Wednesday, August 25, 2010

August 25, 2010--Velcro Parents

It is still a week or so until Labor Day, the traditional end of summer, but already things are getting quieter here on the coast of Maine where many families have been vacationing.

Especially noticeable is the thinning out of the wait staffs at restaurants in the area. They depend on college students during the summer and now clearly older crews are struggling to cover more tables.

Schools for students of all ages are starting their fall terms earlier and earlier. To extend the school year for youngsters in an effort to provide more instruction than in the past; and, in the case of colleges, to get the semester's work done by Christmas so that students do not have to return after the holidays to finish their classes and take their exams.
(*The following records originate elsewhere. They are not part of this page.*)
(* ===== verification/CrossExecTheorems.v ===== *)
(** * Cross-executor filters: theorems

    Every admissible step runs and keeps the invariant of [CrossExecSystem];
    the theorems about all interleavings follow. *)

From S2P Require Import Prelude CrossExec CrossExecSystem.

Section Theorems.
Context {IOBuf : Type} `{IOBufLaws IOBuf} `{PublishErrorLaws}
        {Extensions Header Done : Type}.

Notation call := (FilterCall (IOBuf:=IOBuf) (Extensions:=Extensions)).
Notation tcall := (TrackCall (IOBuf:=IOBuf) (Header:=Header) (Done:=Done)).
Notation lambda := (Lambda (IOBuf:=IOBuf) (Extensions:=Extensions) (Header:=Header) (Done:=Done)).
Notation world := (World (IOBuf:=IOBuf) (Extensions:=Extensions) (Header:=Header) (Done:=Done)).
Notation event := (Event (IOBuf:=IOBuf) (Extensions:=Extensions) (Header:=Header) (Done:=Done)).
Notation system := (System (IOBuf:=IOBuf) (Extensions:=Extensions) (Header:=Header) (Done:=Done)).
Notation action := (Step (IOBuf:=IOBuf) (Extensions:=Extensions) (Header:=Header) (Done:=Done)).
Implicit Types (c : call) (t : tcall) (l : lambda) (q : list lambda) (w : world) (f : Filter)
  (evs new : list event) (id : Z) (s : system) (a : action).

(** ** Source steps *)

Definition stepOk s evs a : Prop :=
  ∃ s' new, step s a = Some (s', new) ∧ SysInv s' (evs ++ new).

Lemma wellFormed_filter (m : gmap Z Filter) id c f : m !! id = Some f →
  wellFormed m (FilterLambda id c : lambda).
Proof. intros Hf. split; [|done]. cbn. intros i ->%Z.eqb_eq. eauto. Qed.
(* ===== verification/CrossExecExamples.v ===== *)
(** * Cross-executor filters: runs

    Chains of buffers as lists, the runs at which the theorems apply, and runs
    outside the discipline: two threads that touch one pointer, a track that is
    dropped too early, and a stream that is abandoned. *)

From S2P Require Import Prelude CrossExec CrossExecSystem CrossExecTheorems.

Module CrossExecExamples.

(** A chain of buffers, each with a flag that says whether its storage is
    shared.  A chain of one buffer is cloned by sharing it, a longer one by
    copying. *)
Definition Chain : Type := list (bool * list Z).

Definition clone (b : Chain) : Chain :=
  match b with
  | [(_, d)] => [(true, d)]
  | _ => [(false, mjoin (snd <$> b))]
  end.

#[export] Instance chainOps : IOBufOps Chain := {
  bytes b := mjoin (snd <$> b);
  isShared b := existsb fst b;
  computeChainDataLength b := Z.of_nat (length (mjoin (snd <$> b)));
  cloneCoalesced := clone;
  unshare b := (λ x, (false, x.2)) <$> b
}.

#[export] Instance chainLaws : IOBufLaws Chain.
Proof.
  split; [done| | |].
  - intros b. destruct b as [|[sh d] [|x b]]; cbn; by rewrite ?app_nil_r.
  - intros b. cbn. by rewrite <- list_fmap_compose.
  - intros b. by destruct b as [|[sh d] [|x b]].
Qed.

#[export] Instance codes : PublishErrorCodes := { WRITE_ERROR := 2; CANCELLED := 3 }.
#[export] Instance codeLaws : PublishErrorLaws.
Proof. split; by vm_compute. Qed.

#[local] Abbreviation action := (Step (IOBuf:=Chain) (Extensions:=unit) (Header:=Z) (Done:=unit)).
#[local] Abbreviation system := (System (IOBuf:=Chain) (Extensions:=unit) (Header:=Z) (Done:=unit)).
#[local] Abbreviation event := (Event (IOBuf:=Chain) (Extensions:=unit) (Header:=Z) (Done:=unit)).
#[local] Abbreviation lambda := (Lambda (IOBuf:=Chain) (Extensions:=unit) (Header:=Z) (Done:=unit)).

Definition start : system := newSystem true true.
Definition sobject (id o : Z) (d : list Z) (fin : bool) : action :=
  Call id (SubgroupC (SObject o (Some [(true, d)]) tt fin)).

(** A subgroup with two objects, of which the downstream refuses the first:
    the second is skipped and the source learns of the error. *)
Definition refusedRun : list action :=
  [CallTrack (TBeginSubgroup 1 0 128 false); sobject 0 0 [7; 8] false; sobject 0 1 [9] false;
   Target None; Target (Some 5); Target None; sobject 0 2 [10] true; Drop 0].

(** A subgroup that is served to its end. *)
Definition servedRun : list action :=
  [CallTrack (TBeginSubgroup 1 0 128 false); sobject 0 0 [7; 8] false;
   CallTrack (TObjectStream 4 None true); Target None; Target None; sobject 0 1 [9] true; Drop 0].

Definition after (steps : list action) : system :=
  match runSteps steps start with Some (s, _) => s | None => start end.
Definition eventsOf (steps : list action) : list event :=
  match runSteps steps start with Some (_, evs) => evs | None => [] end.

Lemma refused_runs : runSteps refusedRun start = Some (after refusedRun, eventsOf refusedRun).
Proof. by vm_compute. Qed.
Lemma served_runs : runSteps servedRun start = Some (after servedRun, eventsOf servedRun).
Proof. by vm_compute. Qed.

Definition refusedFilter : Filter := mkFilter false true 5 false false true 0 false.
Lemma refused_filter : filters (world_ (after refusedRun)) !! 0 = Some refusedFilter.
Proof. by vm_compute. Qed.

Example refused_events :
  delivered 0 (eventsOf refusedRun) = [SubgroupC (SObject 0 (Some [(false, [7; 8])]) tt false)] ∧
  skipped 0 (eventsOf refusedRun) = [SubgroupC (SObject 1 (Some [(false, [9])]) tt false)] ∧
  told (after refusedRun) = {[0]}.
Proof. by vm_compute. Qed.

Lemma cross_exec_safe_witness :
  is_Some (step (after servedRun) (Target (Some 5))).
Proof.
  apply (proj1 (cross_exec_safe true true (eventsOf servedRun) (after servedRun)
                  (runSteps_run servedRun start _ _ served_runs))).
  apply admissibleb_sound. reflexivity.
Defined.

Lemma cross_exec_delivery_witness :
  contents <$> (delivered 0 (eventsOf refusedRun) ++ skipped 0 (eventsOf refusedRun) ++
                pending 0 (queue (world_ (after refusedRun)))) =
  contents <$> acceptedCalls 0 (eventsOf refusedRun).
Proof.
  apply (cross_exec_delivery true true (eventsOf refusedRun) (after refusedRun) 0 refusedFilter
           (runSteps_run refusedRun start _ _ refused_runs) refused_filter).
Defined.

Lemma cross_exec_no_leak_witness :
  ∃ s' new, targetSteps [None; None; None] (after servedRun) = Some (s', new) ∧
    queue (world_ s') = [] ∧
    ∀ id f, filters (world_ s') !! id = Some f → held f = false →
      id ∈ finished s' ∪ told s' ∪ wasReset s' → alive (world_ s') id = false.
Proof.
  apply (cross_exec_no_leak true true (eventsOf servedRun) (after servedRun) [None; None; None]
           (runSteps_run servedRun start _ _ served_runs)).
  - repeat constructor.
  - vm_compute. lia.
Defined.

Example served_destroyed :
  match targetSteps [None; None; None] (after servedRun) with
  | Some (s', _) => alive (world_ s') 0 = false ∧ held <$> filters (world_ s') !! 0 = Some false ∧
                    0 ∈ finished s'
  | None => False
  end.
Proof. vm_compute. split; [done|]. split; [done|]. set_solver. Qed.

(** A track whose alias is refused after an object: the object arrives as it
    was, and the next datagram is refused. *)
Definition aliasRun : list action :=
  [CallTrack (TObjectStream 4 (Some [(true, [1; 2])]) true); CallTrack (TSetTrackAlias 9); Target None; Target (Some 5)].

Lemma alias_runs : runSteps aliasRun start = Some (after aliasRun, eventsOf aliasRun).
Proof. by vm_compute. Qed.

Lemma track_calls_accounted_witness :
  trackContents <$> omap tProcessedOf (eventsOf aliasRun) =
    [TObjectStream 4 (Some [1; 2]) true; TSetTrackAlias 9] ∧
  callTrack (TDatagram 5 None true) (world_ (after aliasRun)) =
    Some (world_ (after aliasRun), [TRejected 5]).
Proof.
  destruct (track_calls_accounted true true (eventsOf aliasRun) (after aliasRun)
              (runSteps_run aliasRun start _ _ alias_runs)) as (H1 & _ & _ & _ & H5). split.
  - transitivity (trackContents <$> omap tAcceptedOf (eventsOf aliasRun)); [|reflexivity].
    rewrite <-H1. reflexivity.
  - apply H5; [vm_compute; discriminate|reflexivity].
Defined.

Lemma payload_status_exact_witness :
  (consume (consumeAll (trackerBeginObject 3 (Some [(true, [1])])) [None])
     (Some [(true, [2]); (false, [3])])).2 = DONE.
Proof.
  rewrite (payload_status_exact (IOBuf:=Chain) 3 (Some [(true, [1])]) [None]
             (Some [(true, [2]); (false, [3])])); [reflexivity|lia].
Defined.

(** After [reset] the source may still call the filter ([reset] stores the
    error on the calling thread so that such calls fail): the next call moves
    [selfGuard_] while the lambda at the head of the queue resets it, and
    nothing orders the two accesses. *)
Theorem reset_then_call_races :
  ∃ (s : system) evs f q e, run start evs s ∧ filters (world_ s) !! 0 = Some f ∧
    queue (world_ s) = FilterLambda 0 (FetchC (FReset e)) :: q ∧
    deactivates 0 (FilterLambda 0 (FetchC (FReset e)) : lambda) = true ∧
    selfGuard_ f = true ∧ loadDeferredError f = Some CANCELLED ∧
    admissible s (Call 0 (FetchC FCheckpoint)).
Proof.
  destruct (runSteps [NewFetch false; Call 0 (FetchC (FReset 1))] start) as [[s evs]|] eqn:E;
    [|discriminate].
  exists s, evs. destruct (filters (world_ s) !! 0) as [f|] eqn:Hf.
  - exists f, [], 1. pose proof (runSteps_run _ _ _ _ E) as Hr. vm_compute in E. simplify_eq.
    vm_compute in Hf. simplify_eq. repeat (split; [done|]). apply admissibleb_sound. reflexivity.
  - vm_compute in E. simplify_eq.
Qed.

(** The lambdas of the track capture [this]: without [publishDone], dropping the
    last reference while one is queued is a use after free. *)
Theorem dropped_track_used :
  ∃ s : system,
    (step start (CallTrack (TObjectStream 4 None true)) ≫= λ r, step r.1 DropTrack) = Some (s, []) ∧
    step s (Target None) = None.
Proof. eexists. split; reflexivity. Qed.

(** A subgroup whose source drops it after an error, without another call, is
    never destroyed: nothing releases its reference to itself. *)
Theorem abandoned_stream_leaks :
  match runSteps [CallTrack (TBeginSubgroup 1 0 128 false); Target (Some 5); Drop 0] start with
  | Some (s, _) => queue (world_ s) = [] ∧ alive (world_ s) 0 = true ∧
      (deferredError_ <$> filters (world_ s) !! 0) = Some 5
  | None => False
  end.
Proof. by vm_compute. Qed.

(** Objects sent before the reply of [publish] has started meet no consumer and
    are counted as errors; after it they are delivered. *)
Example publish_before_data :
  match runSteps [StartPublish; CallTrack (TObjectStream 4 None true); Target None; Target None]
          (newSystem true false : system) with
  | Some (s, evs) => objectStreamErrors_ (world_ s) = 0 ∧
      evs = [TAccepted (TObjectStream 4 None true); Published None;
             TDelivered (TObjectStream 4 None true) None]
  | None => False
  end.
Proof. by vm_compute. Qed.

Example data_before_publish :
  match runSteps [CallTrack (TObjectStream 4 None true); StartPublish; Target None; Target None]
          (newSystem true false : system) with
  | Some (s, evs) => objectStreamErrors_ (world_ s) = 1 ∧ tDownstream (world_ s) = true
  | None => False
  end.
Proof. by vm_compute. Qed.

End CrossExecExamples.
(* ===== verification/ClientMetrics.v ===== *)
(** * ClientNetworkMetrics: samples of the transport, per connection

    Models [src/src/stats/ClientNetworkMetrics.{h,cpp}]: the store with its
    histories and the sessions that own the connections, and the observer that
    feeds it from the events of a connection.

    - [uint64_t] arithmetic wraps ([u64]); fractions are [double]s.  Times are
      nanoseconds of the steady clock, the durations of the constructor are in
      milliseconds.  [now] is the reading of the clock that a call makes.
    - The service of [SbdService] is called where the store has one.
    - [std::set]s are [gset]s, listed in order; the [snapshot] sorts its result
      by connection, so the order of the map does not matter.
    - The file of RTT samples and its timer are not modelled. *)

From S2P Require Import Prelude SbdDetector SbdGroups WeiDetector SbdService.

(** ** Data *)

Record ClientNetworkMetrics := mkMetrics {
  connectionId : string; peerAddress : string;
  isActive : bool; appLimited : bool; ecnCapable : bool;
  srttUs : Z; rttVarUs : Z; minRttUs : Z; queueDelayUs : Z; cwndBytes : Z; inflightBytes : Z;
  writableBytes : Z; ackedRateBps : Z; pacingRateBps : Z;
  ackedPackets : Z; lostPackets : Z; retransmittedPackets : Z; ect0 : Z; ect1 : Z; ce : Z;
  ceFraction : double; l4sWeight : double;
  updatedAt : Z;
  windowSamples : Z; windowDurationMs : Z;
  windowAckedPackets : Z; windowEct0 : Z; windowEct1 : Z; windowCe : Z; windowLostPackets : Z;
  windowRetransmittedPackets : Z;
  windowCeFraction : double; windowLossRate : double;
  windowQueueDelayTrendUs : Z; windowSrttTrendUs : Z; windowAckedRateTrendBps : Z;
  windowCwndTrendBytes : Z;
  windowWritableBlockedFraction : double; windowAppLimitedFraction : double;
  windowCounterReset : bool;
  sessionMapped : bool;
  publishedTracksOut : list string; publishedNamespacesOut : list string;
  trackSubscriptionsOut : list string; namespaceSubscriptionsOut : list string
}.

Definition newMetrics (id peer : string) : ClientNetworkMetrics :=
  mkMetrics id peer true false false 0 0 0 0 0 0 0 0 0 0 0 0 0 0 0 fzero fzero 0
    0 0 0 0 0 0 0 0 fzero fzero 0 0 0 0 fzero fzero false false [] [] [] [].

Record HistorySample := mkSample {
  metrics : ClientNetworkMetrics;
  newAckedPackets : Z; newEct0 : Z; newEct1 : Z; newCe : Z; newLostPackets : Z;
  newRetransmittedPackets : Z;
  counterReset : bool
}.

Record SessionMetadata := mkSession {
  relayPeer : bool;
  publishedTracks : gset string; publishedNamespaces : gset string;
  trackSubscriptions : gset string; namespaceSubscriptions : gset string
}.

Definition newSession : SessionMetadata := mkSession false ∅ ∅ ∅ ∅.
(* ===== verification/MetricsObserver.v ===== *)
(** * ClientNetworkMetricsObserver: reports from the events of a connection

    Models the observer of [src/src/stats/ClientNetworkMetrics.{h,cpp}].  What
    [getTransportInfo] returns is an argument of the handlers that call it, and
    so is the clock.  Reports go to the store of [ClientMetrics]; a handler
    returns the report it makes, if any.  The file of RTT samples and its timer
    are not modelled. *)

From Stdlib Require Import SpecFloat.
From S2P Require Import Prelude SbdDetector SbdGroups WeiDetector SbdService ClientMetrics.
From S2P Require Import MetricsTheorems.

(** The fields of quic's [TransportInfo] that the observer reads. *)
Record TransportInfo := mkInfo {
  srtt : Z; rttvar : Z; maybeMinRtt : option Z;
  congestionWindow : Z; bytesInFlight : Z; infoWritableBytes : Z;
  packetsRetransmitted : Z; bytesAcked : Z; mss : Z
}.

Record Observer := mkObserver {
  metrics_ : ClientNetworkMetrics;
  currentBytesAcked_ : Z;
  currentPacketsAcked_ : Z;
  lastRateBytesAcked_ : Z;
  lastRateEcn_ : Z;
  lastRateCe_ : Z;
  lastPublish_ : Z
}.

Definition kPublishInterval : Z := 100000000.

Definition set_metrics (m : ClientNetworkMetrics) (o : Observer) : Observer :=
  mkObserver m (currentBytesAcked_ o) (currentPacketsAcked_ o) (lastRateBytesAcked_ o)
    (lastRateEcn_ o) (lastRateCe_ o) (lastPublish_ o).

(** A report with other values of the fields that the observer writes. *)
Definition rewrite_ (m : ClientNetworkMetrics) (act lim ecn : bool)
    (srtt_ rttvar_ minrtt queue cwnd inflight writable ackedRate pacing acked lost retr e0 e1 c : Z)
    (ceFr l4s : double) (at_ : Z) : ClientNetworkMetrics :=
  mkMetrics (connectionId m) (peerAddress m) act lim ecn srtt_ rttvar_ minrtt queue cwnd inflight
    writable ackedRate pacing acked lost retr e0 e1 c ceFr l4s at_
    (windowSamples m) (windowDurationMs m) (windowAckedPackets m) (windowEct0 m) (windowEct1 m)
    (windowCe m) (windowLostPackets m) (windowRetransmittedPackets m) (windowCeFraction m)
    (windowLossRate m) (windowQueueDelayTrendUs m) (windowSrttTrendUs m)
    (windowAckedRateTrendBps m) (windowCwndTrendBytes m) (windowWritableBlockedFraction m)
    (windowAppLimitedFraction m) (windowCounterReset m) (sessionMapped m) (publishedTracksOut m)
    (publishedNamespacesOut m) (trackSubscriptionsOut m) (namespaceSubscriptionsOut m).

Definition readTransportInfo (info : TransportInfo) (o : Observer) : Observer :=
  let m := metrics_ o in
  let minRtt := default 0 (maybeMinRtt info) in
  let m := rewrite_ m (isActive m) (appLimited m) (ecnCapable m) (srtt info) (rttvar info) minRtt
    (if minRtt <? srtt info then srtt info - minRtt else 0)
    (congestionWindow info) (bytesInFlight info) (infoWritableBytes info)
    (ackedRateBps m) (pacingRateBps m) (ackedPackets m) (lostPackets m) (packetsRetransmitted info)
    (ect0 m) (ect1 m) (ce m) (ceFraction m) (l4sWeight m) (updatedAt m) in
  mkObserver m (bytesAcked info) (currentPacketsAcked_ o) (lastRateBytesAcked_ o)
    (lastRateEcn_ o) (lastRateCe_ o) (lastPublish_ o).

(** The rate of acknowledged bytes since the last report. *)
Definition ackedRate (now : Z) (o : Observer) : Z :=
  let m := metrics_ o in
  if lastPublish_ o =? 0 then ackedRateBps m
  else
    let elapsedUs := Z.quot (now - lastPublish_ o) 1000 in
    if (0 <? elapsedUs) && (lastRateBytesAcked_ o <=? currentBytesAcked_ o)
    then u64 ((currentBytesAcked_ o - lastRateBytesAcked_ o) * 8000000) / elapsedUs
    else ackedRateBps m.

Definition publish (now : Z) (force : bool) (o : Observer) :
    Observer * option ClientNetworkMetrics :=
  if negb force && (now - lastPublish_ o <? kPublishInterval) then (o, None)
  else
    let m := metrics_ o in
    let ecn := u64 (ect0 m + ect1 m + ce m) in
    let newEcn := if lastRateEcn_ o <=? ecn then ecn - lastRateEcn_ o else 0 in
    let newCe := if lastRateCe_ o <=? ce m then ce m - lastRateCe_ o else 0 in
    let m := rewrite_ m (isActive m) (appLimited m) (ecnCapable m) (srttUs m) (rttVarUs m) (minRttUs m)
      (queueDelayUs m) (cwndBytes m) (inflightBytes m) (writableBytes m) (ackedRate now o)
      (pacingRateBps m) (ackedPackets m) (lostPackets m) (retransmittedPackets m)
      (ect0 m) (ect1 m) (ce m) (fraction newCe newEcn) (l4sWeight m) now in
    (mkObserver m (currentBytesAcked_ o) (currentPacketsAcked_ o) (currentBytesAcked_ o) ecn (ce m) now,
     Some m).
This means that they, frequently with the help of their parents, have to head off to campus in late August with SUVs loaded with the things college kids these days squeeze into their undersized dorm rooms. I am showing my age, but when I went to college there were no computers and printers, microwave oven, or stuffed animals. Just a bag or two of clothing.

But in addition to what undergraduates transport with them these days, they also, in more and more cases, bring their parents along with them. Not just to help with all the stuff but also to share the college-going experience.

As a result, an increasing number of colleges are concerned about what some refer to as "over-parenting." They are for the most part happy to see an increase in parental involvement--and in response many colleges have opened offices of Parents Affairs to manage and take advantage of this increased interest. But they are also concerned that things for some are getting out of hand. So many parents, they feel, are hovering too close and pressing for more involvement than colleges feel is good for their students that they are instituting practices to help parents and their children go through the adjustment required when a youngster enters college.

After all, they say, college is supposed to be a major step toward young people becoming independent. To help facilitate the letting-go, some colleges have added activities and even ceremonies to wean parents from over-involvement, especially during freshman orientation.

According to the New York Times (article linked below) Morehouse College in Atlanta now has a formal "Parting Ceremony." After introductory speeches attended by both students and parents at an off-campus chapel, freshman march through the gates of the campus which then are ceremonially closed with parents both literally and symbolically left outside. Difficult to be sure, but college officials feel it is necessary to help with the complicated transition.

At Grinnell, move-in day for freshmen was Saturday; and after duffel bags and iPods were dropped off at the dorms, students and parents were invited to the gymnasium where they were placed on opposite sets of bleachers. According to the vice president for student affairs this was designed to be "an aha! moment, an epiphany where parents realize. 'My student is feeling more comfortable sitting with 400 people they just met.'" And then, after that hoped-for epiphany, parents are encouraged to leave campus.

At the University of Minnesota the same goal is being pursued but a bit more subtly and gently. There, when students are finished moving into their dorm rooms, they proceed to orientation activities that are just for them (at many places some parents insist on accompanying their children to these) while parents are invited to a reception held elsewhere.

But in some dramatic instances, after the colleges have done their carefully-orchestrated thing, so-called Velcro parents manage to find ways to stay deeply involved with their children. Some go so far as to rent or buy apartments near where their kids are enrolled and travel there every weekend to remain close. As surprising as it may seem, many children of these parents seem to be happy with this arrangement, even bringing friends along to hang out with their parents and, of course, do their laundry.

School administrators and sociologists are struggling to figure out what is going on. Some say it's because adolescence is continuing longer than in the past--perhaps extending well into children's 20s. Others are saying that parents are living vicariously through their children and, in effect, going to college through them. It is also speculated that this is a class-based phenomenon--that it is only middle-class and affluent parents who can afford to do this and/or feel sufficiently comfortable on college campuses to spend so much time there with their children.

Whatever is going on, when I went to college I recall being dropped off on Manhattan's Amsterdam Avenue by my double-parking parents. I think they didn't even accompany me to my dorm room. I schlepped the bags up there myself. They were involved and loving parents and certainly had very mixed feelings about my going off to college, realizing how big a step it was for me and them. But they also knew that if I was to get the most from the experience I needed to do more of it on my own than many today appear to feel.